:: Required action ::
Copy out exactly the stretch of the listing below that begins at the line containing "KB_cursorWordLeft; KB_cursorWordRight]." and ends at the line containing "Inductive reachable : Input", and copy nothing outside it.

==================================================

(* ===== verification/InputHistory.v ===== *)
(** * Kill, yank, undo and paste

    The invariant of the line editor, what a run of kills and a yank do to the
    text, what undo restores, and how a paste gets from the terminal into the
    text; each at a concrete editor: graphemes of one code unit, words of Latin
    letters, and control keys. *)

From stdpp Require Import base list strings pretty.
From Stdlib Require Import ZArith Lia.
From S2P Require Import Prelude Utf8 Numbers Truncate EditDiff EditProperties StdinBuffer StdinProperties WordNavigation TextInput InputProperties.

Open Scope Z_scope.

(** The bindings in the order in which [handleInput] asks for them. *)
Definition bindings : list Keybinding :=
  [KB_select_cancel; KB_undo; KB_submit; KB_deleteCharBackward; KB_deleteCharForward; KB_deleteWordBackward; KB_deleteWordForward;
   KB_deleteToLineStart; KB_deleteToLineEnd; KB_yank; KB_yankPop; KB_cursorLeft; KB_cursorRight; KB_cursorLineStart; KB_cursorLineEnd;
   KB_cursorWordLeft; KB_cursorWordRight].

#[export] Instance Keybinding_eq_dec : EqDecision Keybinding.
Proof. solve_decision. Defined.

Section History.
Context (graphemes : jstring -> list jstring) (wordSegmenter : jstring -> list SegmentData).
Context {gspec : GraphemeSpec graphemes} {wspec : SegmenterSpec wordSegmenter}.
Context (matches : jstring -> Keybinding -> bool).

Abbreviation handleInput' := (handleInput graphemes wordSegmenter matches).
Abbreviation handle_all' := (handle_all graphemes wordSegmenter matches).
Abbreviation handle_key' := (handle_key graphemes wordSegmenter matches).

(** Data without a paste marker, whose first binding is [kb]. *)
Definition binding (data : jstring) : option Keybinding :=
  List.find (fun kb => match kb with KB_submit => matches data kb || bool_decide (data = [10]) | _ => matches data kb end) bindings.

Definition key_for (data : jstring) (kb : Keybinding) : Prop :=
  index_of BRACKETED_PASTE_START data = None /\ binding data = Some kb.

(** After a yank the text before the cursor is the newest kill. *)
Definition yanked (s : Input) : Prop := in_lastAction s = Some LA_yank ->
  exists b text a, in_value s = b ++ text ++ a /\ in_cursor s = len b + len text /\ ring_peek (in_killRing s) = Some text.

(** The invariant of the component, without what holds after a yank only. *)
Record sound (s : Input) : Prop := {
  so_cursor : located (in_value s) (in_cursor s);
  so_undo : Forall (fun u => located (is_value u) (is_cursor u)) (in_undoStack s);
  so_ring : Forall (fun text => text <> []) (in_killRing s);
  so_paste : paste_ok s }.

(** The states of a component whose owner may set the value at any time.  [yankPop]
    takes the last yank back: it is not pressed when [setValue] has replaced the
    yanked text since. *)
Inductive reachable : Input -> Prop :=
| reach_new onSubmit onEscape : reachable (new_input onSubmit onEscape)
| reach_input s data : reachable s -> (in_isInPaste s = false -> key_for data KB_yankPop -> yanked s) -> reachable (handleInput' s data).1
| reach_setValue s value : reachable s -> reachable (setValue s value).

==================================================

:: Written response ::
   KB_cursorWordLeft; KB_cursorWordRight].

#[export] Instance Keybinding_eq_dec : EqDecision Keybinding.
Proof. solve_decision. Defined.

Section History.
Context (graphemes : jstring -> list jstring) (wordSegmenter : jstring -> list SegmentData).
Context {gspec : GraphemeSpec graphemes} {wspec : SegmenterSpec wordSegmenter}.
Context (matches : jstring -> Keybinding -> bool).

Abbreviation handleInput' := (handleInput graphemes wordSegmenter matches).
Abbreviation handle_all' := (handle_all graphemes wordSegmenter matches).
Abbreviation handle_key' := (handle_key graphemes wordSegmenter matches).

(** Data without a paste marker, whose first binding is [kb]. *)
Definition binding (data : jstring) : option Keybinding :=
  List.find (fun kb => match kb with KB_submit => matches data kb || bool_decide (data = [10]) | _ => matches data kb end) bindings.

Definition key_for (data : jstring) (kb : Keybinding) : Prop :=
  index_of BRACKETED_PASTE_START data = None /\ binding data = Some kb.

(** After a yank the text before the cursor is the newest kill. *)
Definition yanked (s : Input) : Prop := in_lastAction s = Some LA_yank ->
  exists b text a, in_value s = b ++ text ++ a /\ in_cursor s = len b + len text /\ ring_peek (in_killRing s) = Some text.

(** The invariant of the component, without what holds after a yank only. *)
Record sound (s : Input) : Prop := {
  so_cursor : located (in_value s) (in_cursor s);
  so_undo : Forall (fun u => located (is_value u) (is_cursor u)) (in_undoStack s);
  so_ring : Forall (fun text => text <> []) (in_killRing s);
  so_paste : paste_ok s }.

(** The states of a component whose owner may set the value at any time.  [yankPop]
    takes the last yank back: it is not pressed when [setValue] has replaced the
    yanked text since. *)
Inductive reachable : Input -> Prop :=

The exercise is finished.